The miter gauge is used for crosscutting. The factory supplied gauge is not sufficient in my opinion, for safely making crosscuts. It will not push the cutoff piece past the spinning blade, leaving it in the way and temping you to pick the piece up coming dangerously close to the blade. There is a simple fix. Just make a secondary wood fence that extends past the blade on either side. :surprise2: This wood fence is "sacrificial" in that you saw through it when crosscutting your workpiece. This gives you the exact location of the saw kerf and makes locating your cutting mark real easy. It also acts as a push block to get the cutoff piece past the blade where it can be removed OR pushed along by the next pass.

DO NOT reach around a spinning blade to retrieve a cutoff!

Another advantage of an extended fence on the miter gauge is the use of a stop block for making multiple piece of the same length. Do NOT place your stop block on the cutoff side of the blade when using an extended fence. You can place a stop block on the fence side of the blade allowing a few inches for the cut off to safely lay there without binding. You can locate your stop block on the left side of the extended fence and bump your workpiece to it for each succeeding cut.


----------



## woodnthings (Jan 24, 2009)

*ripping warped or twisted boards*

DO NOT place a twisted or warped board on the table saw. DO NOT try to cut a board with a curved edge against the fence. Either of these conditions will result in a bind/kickback or a unsatisfactory cut.
Only flat and straight edged boards go against the fence, having been previously jointed and surfaced. This photo shows a twisted board not laying flat on the table. It is "what not to do"......:|


----------



## woodnthings (Jan 24, 2009)

*supporting the workpiece*

It took several years for me to figure out how important a good solid outfeed table was not only for ease of operation, but for safety reasons. Obviously, if the workpiece falls on the floor after making a cut it may get damaged and you'll have to walk around to gather it up for each piece. You should NEVER reach over or around a spinning blade to catch a falling workpiece. If it should slip out your grasp, the natural tendency would be to grab it before it hits the blade.... a flesh cutting disaster. If it hits the spinning blade, it will get thrown back at you so fast you'll get injured. My saw setup has an outfeed extension which is butted to an assembly table. This amounts to about 48" of support at the rear of the saw. When ripping extra long pieces even that is not enough. I have had to open the French doors on occasion for longer lengths.


----------



## woodnthings (Jan 24, 2009)

*table saw fence types*

The photo above shows the 3 types of fences I use on Sawzilla. They are all Unifence by Delta, now discontinued. :frown2: Each is different however. The far left is the stock Unifence bar that came with the Delta head. The center bar is an aftermarket T track with UHM side from www.ptreeusa. The wood fence is shop built for making rabbetts and is sacrificial.

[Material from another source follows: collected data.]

(* ===== verification/FailoverReplay.v ===== *)
(** * What a broker makes of the commands that restore a connection. *)
From stdpp Require Import gmap.
From S2P Require Import Prelude Commands StringUtils OrderedMap TrackedCommands StateTracker FailoverSpec FailoverSim FailoverTrack.

Implicit Types (cmd : Command) (ck : connection_name) (sk : session_name) (c : Connection) (s : Session) (p : member_name) (slows : bool) (ss : SessionState)
  (tk : transaction_name) (a : Z) (cs : ConnectionState) (tx : Transaction) (bc : Connection).

(** ** Maps filled entry by entry *)

Lemma union_insert {K V} `{Countable K} (m m0 : gmap K V) k v : m !! k = None -> m ∪ <[k := v]> m0 = <[k := v]> m ∪ m0.
Proof. intros Hk. by rewrite <- insert_union_r, insert_union_l. Qed.

Lemma union_total {K V} `{Countable K} (m m0 : gmap K V) : (forall k, is_Some (m0 !! k) -> is_Some (m !! k)) -> m ∪ m0 = m.
Proof.
  intros Hd. apply map_eq. intros k. destruct (m !! k) as [v|] eqn:E; [by apply lookup_union_Some_l|]. apply lookup_union_None. split; [done|].
  destruct (m0 !! k) eqn:E0; [|done]. destruct (Hd k) as [? ?]; [by eexists|congruence].
Qed.

(** ** Steps of one connection *)

Lemma run_step cmd l b b' : broker_step cmd b = Some b' -> run_broker (cmd :: l) b = run_broker l b'.
Proof. intros E. cbn [run_broker]. by rewrite E. Qed.

Lemma step_connection cmd ck (b : Broker) c c' : connection_of cmd = Some ck -> b !! ck = Some c -> live_step forget cmd c = Some (Some c') ->
  broker_step cmd b = Some (<[ck := c']> b).
Proof. intros Hck Hb Hs. unfold broker_step, step_with. rewrite Hck, Hb. cbn [connection_step]. by rewrite Hs. Qed.
(** With no such consumer the broker has what the client has. *)
Lemma broker_seen_exact slow b u : broker_seen slow b u -> (forall ck k, slow ck k -> ~ consumes u ck k) -> b = settle <$> u.
Proof.
  intros Hb Hs. apply (broker_seen_weaken _ (fun _ _ => False)) in Hb; [|by intros ck k Hk Hc; eapply Hs].
  apply map_eq. intros ck. rewrite lookup_fmap. destruct (Hb ck) as [bc c []|]; [|done]. cbn. f_equal. destruct bc, c; cbn in *; subst. unfold settle, with_transactions. cbn.
  f_equal. apply map_eq. intros sk. specialize (cn_sessions0 sk). destruct cn_sessions0 as [bs s []|]; [|done]. f_equal. destruct bs, s; cbn in *; subst. f_equal.
  apply map_eq. intros k. specialize (sn_consumers0 k). by destruct sn_consumers0 as [bi i [->|[[] _]]|].
Qed.

(** ** A step of the client is a step of the broker *)

Section step.
Context (slow : member_name -> Prop).

Lemma seen_on_session bc c k f g c' : connection_seen slow bc c -> on_session_of k f c = Some c' ->
  (forall bs s, session_seen slow k bs s -> session_seen slow k (g bs) (f s)) ->
  exists bc', on_session_of k g bc = Some bc' /\ connection_seen slow bc' c'.
Proof.
  intros [] Hc Hf. apply on_session_of_inv in Hc as (s & Hs & ->). destruct (map_Forall2_right _ _ _ _ _ cn_sessions0 Hs) as (bs & Hbs & Hrel).
  unfold on_session_of. rewrite Hbs. eexists. split; [reflexivity|]. split; try done. apply map_Forall2_insert_2; [by apply Hf|done].
Qed.
(* ===== verification/FailoverConnect.v ===== *)
(** * A new connection: all that the client has is restored on it, the messages and the
    requests that wait are sent again, and only then it is the connected one. *)
From stdpp Require Import gmap.
From S2P Require Import Prelude Commands StringUtils OrderedMap TrackedCommands URIPool HashMap StateTracker FailoverSpec FailoverSim FailoverTrack Failover FailoverReplay FailoverBroker FailoverRestore.

(** ** Every connection of the tracker *)

Section restore.
Context (n : Z) (s0 : Failover) (u0 : Client) (version : Z) (fl : list bool) (Hco : core n s0 u0).
Abbreviation keys l := (map connection_key l).

(** With the connections [d] done. *)
Record restored_to (d : list ConnectionId) (w : Failover * Link) : Prop := {
  rt_client : exists u, core n w.1 u /\ told s0 u0 w.1 u /\
    (forall ck c, ck ∈ keys d -> live u !! ck = Some c -> undoubted c) /\
    exists b, run_broker (wire w.2) ∅ = Some b /\ forall ck,
      if decide (ck ∈ keys d) then option_Forall2 (connection_seen (recovers (tracker w.1) ck)) (b !! ck) (live u !! ck) else b !! ck = None;
  rt_rolled : told_rolled s0 w.1;
  rt_steady : steady s0 w.1;
  rt_version : link_version w.2 = version;
  rt_failures : fl = [] -> failures w.2 = [];
  rt_mono : forall ck k, recovers (tracker s0) ck k -> recovers (tracker w.1) ck k;
}.

Lemma told_live s u ck : told s0 u0 s u -> is_Some (live u !! ck) <-> is_Some (live u0 !! ck).
Proof. intros (ns & _ & _ & ->). apply hear_live. Qed.

Lemma failed_trans s1 u1 w : told s0 u0 s1 u1 -> steady s0 s1 -> failed n fl s1 u1 w -> failed n fl s0 u0 w.
Proof. intros Ht Hs (Hfl & u' & Hc & Ht' & Hs'). split; [done|]. exists u'. split_and!; [done|by eapply told_trans|by etrans]. Qed.

Lemma restore_next f d id rest w : restores f -> map fst (connectionStates (tracker s0)) = d ++ id :: rest -> restored_to d w ->
  runs (restore_connection f id) (fun _ w' => restored_to (d ++ [id]) w') (failed n fl s0 u0) w.
Proof.
  intros Hf El [(u & Hu & Ht & Hun & b & Hb & Hseen) Hroll Hs Hv Hfl Hm]. destruct w as [s l]. cbn [fst snd] in *.
  destruct (co_tracker _ _ _ Hco) as [own Htr]. pose proof (tk_sorted _ _ _ _ Htr) as Hsort. pose proof (om_sorted_NoDup _ Hsort) as Hnd.
  assert (map (fun p => connection_key p.1) (connectionStates (tracker s0)) = keys d ++ connection_key id :: keys rest) as Ek
    by (rewrite <- (map_map fst connection_key), El, map_app; done).
  rewrite Ek in Hnd. apply list.NoDup_app in Hnd as (_ & Hnd & _).
  assert (connection_key id ∉ keys d) as Hnew by (intros Hin; apply (Hnd _ Hin); left).
  assert (is_Some (live u !! connection_key id)) as [c Hc].
  { apply (told_live _ _ _ Ht). pose proof (connection_lookup _ _ _ _ (connection_key id) Htr) as H.
    assert (is_Some (om_map connection_key (connectionStates (tracker s0)) !! connection_key id)) as [cs Hcs].
    { assert (id ∈ map fst (connectionStates (tracker s0))) as ((k & cs) & -> & Hin)%list_elem_of_fmap by (rewrite El; apply elem_of_app; right; left).
      exists cs. by apply om_map_elem. }
    rewrite Hcs in H. destruct (live u0 !! _); [by eexists|done]. }
  pose proof (Hseen (connection_key id)) as Hnone. rewrite decide_False in Hnone by done.
  eapply runs_mono; [by apply (restore_connection_ok n s u id c b f l fl Hf Hfl Hu Hc Hb Hnone)| |intros w'; by apply failed_trans].
  intros [] w' [(ns & Hco' & Hns & Hus & Hund) Hroll' Hs' Hv' Hfl' Hm' (bc & Hb' & Hbc)]. split; [|by eapply told_rolled_trans|by etrans|congruence|done|intros ck k Hk; by apply Hm', Hm].
  assert (told s u w'.1 (hear ns u)) as Ht' by by exists ns.
  exists (hear ns u). split_and!; [done|by eapply told_trans| |].
  - intros ck c' Hin Hc'. rewrite map_app in Hin. apply elem_of_app in Hin as [Hin|Hin].
    + apply hear_inv in Hc' as (c0 & Hc0 & Hu0 & _). apply Hu0. by eapply Hun.
    + cbn in Hin. apply list_elem_of_singleton in Hin as ->. by apply Hund.
  - exists (<[connection_key id := bc]> b). split; [done|]. intros ck. specialize (Hseen ck). rewrite map_app. cbn [map].
    destruct (decide (ck = connection_key id)) as [->|Hne].
    + rewrite decide_True by (apply elem_of_app; right; left). rewrite lookup_insert_eq. apply seen_hear. rewrite Hc. by constructor.
    + rewrite lookup_insert_ne by done. destruct (decide (ck ∈ keys d)) as [Hin|Hin].
      * rewrite decide_True by (apply elem_of_app; by left). apply seen_hear. destruct Hseen as [bc' c' Hx|]; constructor. eapply seen_mono; [exact Hx|]. intros k. by apply Hm'.
      * rewrite decide_False; [done|]. intros [?|[?|[]%not_elem_of_nil]%elem_of_cons]%elem_of_app; done.
Qed.

(** The whole: what the broker was told is what the client has. *)
Record told_all (w : Failover * Link) : Prop := {
  ta_client : exists u, core n w.1 u /\ told s0 u0 w.1 u /\ (forall ck c, live u !! ck = Some c -> undoubted c) /\
    exists b, run_broker (wire w.2) ∅ = Some b /\ broker_seen (recovers (tracker w.1)) b (live u);
  ta_rolled : told_rolled s0 w.1;
  ta_steady : steady s0 w.1;
  ta_failures : fl = [] -> failures w.2 = [];
}.

Lemma told_all_keys d w : keys d = map (fun p => connection_key p.1) (connectionStates (tracker s0)) -> restored_to d w -> told_all w.
Proof.
  intros Ek [(u & Hu & Ht & Hun & b & Hb & Hseen) Hroll Hs _ Hfl _]. split; [|done..]. exists u. destruct (co_tracker _ _ _ Hco) as [own Htr].
  assert (forall ck, is_Some (live u !! ck) <-> ck ∈ keys d) as Hk.
  { intros ck. rewrite (told_live _ _ _ Ht), Ek. pose proof (connection_lookup _ _ _ _ ck Htr) as H. split.
    - intros [c Hc]. rewrite Hc in H. destruct (om_map connection_key (connectionStates (tracker s0)) !! ck) as [cs|] eqn:E; [|done].
      apply om_map_elem_of in E as (k & Hin & <-). apply list_elem_of_fmap. by exists (k, cs).
    - intros ((k & cs) & -> & Hin)%list_elem_of_fmap. cbn [fst] in *. rewrite (om_map_elem _ _ _ (tk_sorted _ _ _ _ Htr) Hin) in H. by destruct (live u0 !! _). }
  split_and!; try done.
  - intros ck c Hc. eapply Hun; [|exact Hc]. apply Hk. by eexists.
  - exists b. split; [done|]. intros ck. specialize (Hseen ck). case_decide as Hd; [done|]. rewrite Hseen. destruct (live u !! ck) eqn:E; [|constructor]. exfalso. apply Hd, Hk. by eexists.
Qed.

(** Commands that a broker keeps nothing of may follow. *)
Lemma told_all_send cmd w : inert cmd = true -> told_all w -> runs (transport_oneway cmd) (fun _ w' => told_all w' /\ wire w'.2 = wire w.2 ++ [cmd] /\ w'.1 = w.1) (failed n fl s0 u0) w.
Proof.
  intros Hi [(u & Hu & Ht & Hun & b & Hb & Hseen) Hroll Hs Hfl]. destruct w as [s l]. cbn [fst snd] in *.
  assert (forall l', wire l' = wire l ++ [cmd] -> (fl = [] -> failures l' = []) -> told_all (s, l') /\ wire (s, l').2 = wire l ++ [cmd] /\ (s, l').1 = s) as Hok.
  { intros l' El Hfl'. split_and!; [|done..]. split; [|done..]. exists u. split_and!; try done. exists b. split; [|done]. cbn [snd]. rewrite El, run_broker_app, Hb. cbn. by rewrite (inert_step _ _ Hi). }
  unfold runs. cbn -[failed]. unfold on_snd, link_oneway. cbn -[failed]. destruct (failures l) as [|[] r]; [by apply Hok| |apply Hok; [done|]; intros E; by specialize (Hfl E)].
  split; [done|]. split; [intros E; by specialize (Hfl E)|]. by exists u.
Qed.

Lemma told_all_sends cmds w : Forall (fun cmd => inert cmd = true) cmds -> told_all w ->
  runs (send_all cmds) (fun _ w' => told_all w' /\ wire w'.2 = wire w.2 ++ cmds /\ w'.1 = w.1) (failed n fl s0 u0) w.
Proof.
  intros Hi Hw. eapply runs_mono; [|intros ? ? H; exact H|done].
  apply (runs_iter transport_oneway (fun d _ w' => told_all w' /\ wire w'.2 = wire w.2 ++ d /\ w'.1 = w.1)); [by rewrite app_nil_r|].
  intros d x rest w' El (Hw' & Ew & E1). assert (inert x = true) as Hx by (rewrite List.Forall_forall in Hi; apply Hi; rewrite El; apply in_elt).
  eapply runs_mono; [by apply told_all_send| |done]. intros [] w2 (H2 & Ew2 & E2). split_and!; [done|by rewrite Ew2, Ew, app_assoc|congruence].
Qed.

Lemma cached_inert t : caches_ok n t -> Forall (fun cmd => inert cmd = true) (map CMessage (chain_values (messageCache t))).
Proof.
  intros Hc. apply List.Forall_map, List.Forall_forall. intros m Hm%list_elem_of_In. apply list_elem_of_omap in Hm as (k & _ & Hk). rewrite value_of_abs in Hk.
  unfold inert. cbn. by rewrite (ca_messages_plain _ _ Hc _ _ Hk).
Qed.

Lemma pulls_inert (l : list MessagePull) : Forall (fun cmd => inert cmd = true) (map CMessagePull l).
Proof. apply List.Forall_map, List.Forall_forall. done. Qed.

Lemma restore_ok l : wire l = [CConnectionControl new_base true] -> link_version l = version -> (fl = [] -> failures l = []) -> runs restore (fun _ w => told_all w) (failed n fl s0 u0) (s0, l).
Proof.
  intros El Hv Hfl. unfold restore. apply runs_catch_io, runs_bind. eapply (runs_ok _ _ _ _ (tracker s0) (s0, l)).
  { cbn [on_tracker restoring]. unfold on_fst, in_tracker, get. cbn [fst snd]. by destruct s0. }
  destruct (co_tracker _ _ _ Hco) as [own Htr]. pose proof (tk_settings _ _ _ _ Htr) as Hf. set (ids := map fst (connectionStates (tracker s0))) in *.
  apply runs_bind. eapply runs_mono; [apply (runs_iter _ (fun d _ w => restored_to d w) (failed n fl s0 u0) ids)| |done].
  - split; [|exists []; by rewrite app_nil_r|reflexivity|done|done|done]. exists u0. split_and!; [done|apply told_refl|by intros ck c ?%not_elem_of_nil|]. exists ∅. split; [cbn [snd]; by rewrite El|]. intros ck. rewrite decide_False by apply not_elem_of_nil. apply lookup_empty.
  - intros d x rest w Ed Hw. by eapply restore_next.
  - intros [] w Hw. apply (told_all_keys ids) in Hw; [|unfold ids; by rewrite map_map]. pose proof Hw as [(u & Hu & _) _ _ _]. destruct (co_tracker _ _ _ Hu) as [own' Htr']. pose proof (tk_caches _ _ _ _ Htr') as Hca.
    apply runs_bind. eapply (runs_ok _ _ _ _ (tracker w.1) w); [destruct w as [[] ?]; cbn; unfold on_fst, in_tracker, get; done|].
    apply runs_bind. eapply runs_mono; [by apply told_all_sends; [apply cached_inert|]| |done]. intros [] w2 (H2 & _ & _).
    eapply runs_mono; [apply told_all_sends; [apply pulls_inert|done]| |done]. by intros [] w3 (H3 & _).
Qed.

Lemma requests_inert rm u : requests_rel rm u -> Forall (fun cmd => inert cmd = true) (map (fun p => request_command p.2) rm).
Proof.
  intros Hr. apply List.Forall_map, List.Forall_forall. intros [id r] Hin%list_elem_of_In. cbn [snd]. destruct r as [c|i]; [|done]. cbn [request_command].
  apply (rq_held _ _ Hr id). by apply (om_map_elem (norm := fun z : Z => z)); [apply (rq_sorted _ _ Hr)|].
Qed.

(** The requests that wait are sent again last. *)
Lemma restoreTransport_ok l : wire l = [] -> link_version l = version -> (fl = [] -> failures l = []) ->
  runs restoreTransport (fun _ w => told_all w /\ exists sent, wire w.2 = sent ++ map (fun p => request_command p.2) (requestMap w.1)) (failed n fl s0 u0) (s0, l).
Proof.
  intros El Hv Hfl. unfold restoreTransport. apply runs_catch_io, runs_bind.
  eapply (runs_mono _ (fun _ w => w.1 = s0 /\ wire w.2 = [CConnectionControl new_base true] /\ link_version w.2 = version /\ (fl = [] -> failures w.2 = []))); [| |intros w; exact id].
  - unfold runs. cbn -[failed]. unfold on_snd, link_oneway. cbn -[failed]. destruct (failures l) as [|[] r]; cbn -[failed]; rewrite ?El; try done.
    + split; [done|]. split; [intros E; by specialize (Hfl E)|]. exists u0. split_and!; [done|apply told_refl|done].
    + split_and!; try done. intros E. by specialize (Hfl E).
  - intros [] [s' l'] (Es & Ew & Ev & Hfl'). cbn [fst snd] in *. subst s'. apply runs_bind. eapply runs_mono; [by apply restore_ok| |done]. intros [] w Hw. apply runs_bind_get.
    pose proof Hw as [(u & Hu & _) _ _ _]. eapply runs_mono; [apply told_all_sends; [by eapply requests_inert, (co_requests _ _ _ Hu)|done]| |done].
    intros [] w2 (H2 & Ew2 & E2). split; [done|]. exists (wire w.2). by rewrite E2.
Qed.
End restore.
Lemma sim_take s u t : sim n s u -> turn_ok t -> exists u', sim n (take t s).2 u' /\ told s u (take t s).2 u' /\ limits (take t s).2 = limits s.
Proof.
  intros Hs Ht. destruct t as [l|e| |p q|e]; cbn [take turn_ok] in *.
  - rewrite bind_get. destruct (connectedTransport s) eqn:Ec; [by exists u; split_and!; [|by apply told_same|]|].
    pose proof (sim_connect n s u l Hs Ec Ht) as H. unfold runs in H. destruct (connect l s) as [[[]|e| |] s']; try done.
    + destruct H as (u' & ? & ? & ? & _). by exists u'.
    + destruct H as (_ & _ & u' & ? & ? & ? & ? & _). by exists u'.
  - destruct Hs as [Hco Ho Hf _]. destruct (core_failure n s u e Hco Ho Hf) as (s' & E & ? & ? & ? & ? & _). unfold onException. rewrite E. by exists u.
  - rewrite bind_get. destruct (connectedTransport s) eqn:Ec; cbn; exists u; [|by split_and!; [|by apply told_same|]]. destruct Hs as [[] Ho Hf Hl].
    split_and!; [split; try done|by apply (told_step s u _ Interrupted)|done]. intros H. by destruct (Hf H).
  - destruct Hs as [[] Ho Hf Hl]. exists u. split_and!; [by split|by apply told_same|done].
  - rewrite bind_get. destruct (connectedTransport s) eqn:Ec; cbn; exists u; [by split_and!; [|by apply told_same|]|]. destruct Hs as [[] Ho Hf Hl].
    split_and!; [split; done|by apply (told_step s u _ (AnException e))|done].
Qed.

(** Waiting ends with a connection, or with the timeout of a message. *)
Lemma sim_await isMsg elapsed waits s u : sim n s u -> Forall (fun p => turn_ok p.2) waits ->
  match await isMsg elapsed (taken waits) s with
  | (Ok (expired, rest), s') => exists u' rest', rest = taken rest' /\ Forall (fun p => turn_ok p.2) rest' /\ sim n s' u' /\ told s u s' u' /\ limits s' = limits s /\
      (connectedTransport s' = None -> expired = true /\ isMsg = true /\ 0 < timeout (limits s')) /\
      (length rest' <= length waits)%nat /\ (connectedTransport s = None -> connectedTransport s' <> None -> (length rest' < length waits)%nat)
  | (Hang, s') => waiting s' = true
  | _ => False
  end.
Proof.
  intros Hs Hw. revert elapsed s u Hs. induction Hw as [|[time t] waits Ht Hw IH]; intros elapsed s u Hs; cbn [taken map await]; rewrite bind_get.
  - destruct (waiting s) eqn:Ew.
    + destruct (isMsg && (0 <? timeout (limits s)) && (timeout (limits s) <? elapsed)) eqn:Et; [|done]. cbn. exists u, []. split_and!; try done; [by apply told_same|].
      intros _. apply andb_true_iff in Et as [Et _]. apply andb_true_iff in Et as [? ?%Z.ltb_lt]. done.
    + cbn. exists u, []. split_and!; try done; [by apply told_same|]. intros Hn. by rewrite (open_waiting _ (si_open _ _ _ Hs) Hn) in Ew.
  - destruct (waiting s) eqn:Ew.
    + destruct (isMsg && (0 <? timeout (limits s)) && (timeout (limits s) <? elapsed)) eqn:Et.
      * cbn. exists u, ((time, t) :: waits). split_and!; try done; [by constructor|by apply told_same|]. intros _. apply andb_true_iff in Et as [Et _]. apply andb_true_iff in Et as [? ?%Z.ltb_lt]. done.
      * rewrite (bind_ok _ _ _ _ _ (eq_refl : other_thread (take t) s = (Ok tt, (take t s).2))). destruct (sim_take _ _ _ Hs Ht) as (u1 & Hs1 & Ht1 & El). cbn [snd] in *.
        specialize (IH (elapsed + time) _ _ Hs1). fold (taken waits). cbn [fst]. destruct (await isMsg (elapsed + time) (taken waits) (take t s).2) as [[[expired rest]|e| |] s']; try done.
        destruct IH as (u' & rest' & ? & ? & ? & ? & ? & ? & ? & _). exists u', rest'. cbn [length]. split_and!; try done; [by eapply told_trans|congruence|lia|intros; lia].
    + cbn. exists u, ((time, t) :: waits). split_and!; try done; [by constructor|by apply told_same|]; intros Hn; by rewrite (open_waiting _ (si_open _ _ _ Hs) Hn) in Ew.
Qed.
End use.
(** C20: while no address answers, the delay before the next round is, with exponential back-off,
    the first one times a power of the multiplier, up to the maximum; without it, the first one.
    With back-off this is for a first delay within the maximum, a multiplier that does not
    shrink it and a row of delays in which none but the first is 10 ms ([no_false_start]): the
    code takes a delay of 10 for one that is not set, and starts over with the first
    ([back_off_stuck]). *)
Theorem delays_grow c r rounds d : searching c r -> delays r = d -> reconnectDelay r = initialReconnectDelay d -> 0 <= c -> c + zlen rounds < 2 ^ 31 ->
  limit r < 0 \/ c + zlen rounds < limit r -> Forall (round_ok r) rounds ->
  (useExponentialBackOff d = true -> 0 <= initialReconnectDelay d <= maxReconnectDelay d /\ 1 <= backOffMultiplier d /\ maxReconnectDelay d * backOffMultiplier d < 2 ^ 63 /\ no_false_start d) ->
  exists r', iterations rounds r = (Ok true, r') /\
    reconnectDelay r' = if useExponentialBackOff d then Z.min (maxReconnectDelay d) (initialReconnectDelay d * backOffMultiplier d ^ zlen rounds) else initialReconnectDelay d.
Proof.
  intros Hs <- Hd Hc Hr Hl Hrs He. destruct (rounds_go_on rounds c r Hs Hc Hr Hl Hrs) as (r' & E & _ & _ & _ & _ & Hd'). exists r'. split; [done|].
  rewrite Hd', Hd. destruct (useExponentialBackOff (delays r)) eqn:Ee; [|by apply delays_constant]. destruct (He eq_refl) as (Hi & Hm & Ho & Hf). by apply delays_closed.
Qed.

(** A first delay of five doubles to ten, which is taken for the first delay, so that it is
    five again: the back-off does not grow. *)
Example back_off_stuck : map (fun n : nat => Nat.iter n (following_delay (mkDelays 5 30000 2 true)) 5) [1; 2; 3; 20]%nat = [10; 10; 10; 10] /\
  map (fun n : nat => Nat.iter n (following_delay (mkDelays 6 30000 2 true)) 6) [1; 2; 3; 20]%nat = [12; 24; 48; 30000].
Proof. split; reflexivity. Qed.

(** *** A transport whose addresses all refuse *)

Definition silence (t : Z) : Z * list Attempt := (t, map (fun n => mkAttempt n t (fun _ => inl IOException)) [7; 5; 3]).
Definition idle (connected : bool) : option Reconnect :=
  match opened sample_settings (mkLimits 30000 3 2) with
  | Ok s => Some (over (set_pools addresses URIPool_new (set_life (set_started true (set_firstConnection (negb connected) (life s))) s)))
  | _ => None
  end.

Lemma idle_searching connected r : idle connected = Some r -> searching 0 r /\ firstConnection (life (fo r)) = negb connected /\ limits (fo r) = mkLimits 30000 3 2 /\ delays r = sample_delays /\
  reconnectDelay r = 10 /\ forall n, Forall (round_ok r) (replicate n (silence 5000)).
Proof.
  intros [= <-]. split_and!; try done.
  - split; [done|done|vm_compute; repeat constructor; set_solver|by repeat constructor].
  - intros n. apply Forall_replicate. split; [|vm_compute; lia]. repeat constructor; intros ?; by exists IOException.
Qed.

Lemma gives_up_witness : match idle true with
  | Some r => exists r' e, iterations (replicate 3 (silence 5000)) r = (Ok false, r') /\ connectionFailure (life (fo r')) = Some e
  | None => False
  end.
Proof.
  destruct (idle true) as [r|] eqn:E; [|by vm_compute in E]. destruct (idle_searching _ _ E) as (Hs & Hf & Hl & _ & _ & Hr).
  assert (limit r = 3) as El by (unfold limit, calculateReconnectAttemptLimit; by rewrite Hf, Hl).
  destruct (gives_up r (replicate 3 (silence 5000)) Hs Hf) as (r' & E' & H); [by rewrite El|apply Hr|by rewrite El|]. rewrite El in *. destruct H as (e & Hc & _). by exists r', e.
Defined.

Lemma start_gives_up_witness : match idle false with
  | Some r => exists r', iterations (replicate 2 (silence 5000) ++ replicate 3 (silence 5000)) r = (Ok false, r') /\ length (notices (fo r')) = (length (notices (fo r)) + 2)%nat
  | None => False
  end.
Proof.
  destruct (idle false) as [r|] eqn:E; [|by vm_compute in E]. destruct (idle_searching _ _ E) as (Hs & Hf & Hl & _ & _ & Hr).
  destruct (start_gives_up r (replicate 2 (silence 5000)) (replicate 3 (silence 5000)) Hs Hf) as (e & e' & r' & E' & _ & _ & Hn); rewrite ?Hl; try done.
  - apply List.Forall_app. split; apply Hr.
  - exists r'. split; [exact E'|]. by rewrite Hn, length_app.
Defined.

Lemma delays_grow_witness : match idle true with
  | Some r => exists r', iterations (replicate 2 (silence 5000)) r = (Ok true, r') /\ reconnectDelay r' = 40
  | None => False
  end.
Proof.
  destruct (idle true) as [r|] eqn:E; [|by vm_compute in E]. destruct (idle_searching _ _ E) as (Hs & Hf & Hl & Hd & H10 & Hr).
  assert (limit r = 3) as El by (unfold limit, calculateReconnectAttemptLimit; by rewrite Hf, Hl).
  destruct (delays_grow 0 r (replicate 2 (silence 5000)) sample_delays Hs Hd H10) as (r' & E' & H); try done; [right; by rewrite El|]. exists r'. by split.
Defined.

(** *** The failure that is not there

    A rebalance with no attempts allowed: the connection is given up for another address,
    each of which counts as exhausted, no attempt is made, and what the listener should be
    told is a null pointer. *)
Definition rebalanced (attempts : Z) : option Reconnect :=
  match opened sample_settings (mkLimits 30000 attempts (-1)) with
  | Ok s =>
      let s := set_pools addresses URIPool_new (set_life (set_started true (set_firstConnection false (life s))) s) in
      Some (set_doRebalance true (over (set_connected (Some (fresh_link [119; 115] [])) s)))
  | _ => None
  end.

Example rebalance_without_attempts : forall attempts, attempts = 0 \/ attempts = 1 ->
  match rebalanced attempts with
  | Some r => match iterate 5000 (ret tt) (replicate 4 (mkAttempt 0 5000 (fun _ => inr (fresh_link [119; 115] [])))) (ret tt) r with
              | (UB, _) => attempts = 0 | (Ok _, _) => attempts = 1 | _ => False end
  | None => False
  end.
Proof. intros attempts [->| ->]; vm_compute; reflexivity. Qed.

(** A rebalance when every address but that of the connection was removed, and that one too:
    the connection holds, and the transport gives it up all the same. *)
Example rebalance_without_addresses :
  match rebalanced 3 with
  | Some r => match iterate 5000 (ret tt) [] (ret tt) (set_fo (set_pools URIPool_new URIPool_new (fo r)) r) with
              | (Ok false, r') => connectionFailure (life (fo r')) = Some IOException /\ is_Some (connectedTransport (fo r'))
              | _ => False end
  | None => False
  end.
Proof. vm_compute. split; [reflexivity|by eexists]. Qed.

Stock fence is a 2 position bar. It has a low position and a tall position. I like the low position because it leaves room between the fence and blade for your fingers or a push stick. These are "staged" photos and do not show the use of a push stick. I recommend that you use one when ripping small, narrow pieces like this.





















I have one saw that has a Biesemeyer fence. It's a great heavy duty fence that always locks down parallel to the miter slots, a very important condition. It's not as versatile as the Unifence but I still like it:


----------



## woodnthings (Jan 24, 2009)

*do not place a curved edge board against the fence*

To make a rip on a board with a curved edge use a "straight line rip jig". A curved edge will not completely register all along the fence and you will end up with a board with a slightly less curved edge. I may also bind and kickback. I made a simple jig using hold down clamps and some 1/4" Masonite to straight line rip curved or live edge boards:
I needed to straight line many, actually dozens of pieces, so I made a "jig" rather than scab on strips each time, which is way too time consuming for me.... "snap on" then rip and "snap off'"...next piece... :yes:
I made two sizes,one long enough for 8 footers and a 54" for shorter boards. I used 1/4" hardboard for the bottom and a 1 X 3" piece of Oak for the toggles to mount on. It looks like this:
  



I did that entire stack as fast as I could clamp them, rip them, unclamp them and stack them. :surprise2:


----------



## Jig_saw (May 17, 2015)

woodnthings said:


> https://video.search.yahoo.com/sear...+saw+safety+tips&fr=sfp#id=&vid=&action=close
> 
> The very first tip I have is to have a clean, well lighted work space with no dust or scraps on the floor OR on the saw table itself. This is my table saw setup made from 3 separate saws bolted together, Sawzilla as some folks here have called it. I have my reasons for this concept, and I realize that not every woodworker has the space or the inclination, but some here have been inspired to make their own using 2 saws:


How do 3 table saws bolted together improve safety? I can understand 3 table saws in 3 different locations, but not 3 saws bolted together. In my opinion, it increases clutter and reduces work space which could be a negative safety feature. What can 3 table saws bolted together achieve that a single saw cannot?


----------



## woodnthings (Jan 24, 2009)

*Huh?*



Jig_saw said:


> How do 3 table saws bolted together improve safety?* I can understand 3 table saws in 3 different locations*, but not 3 saws bolted together. In my opinion, it increases clutter and reduces work space which could be a negative safety feature. What can 3 table saws bolted together achieve that a single saw cannot?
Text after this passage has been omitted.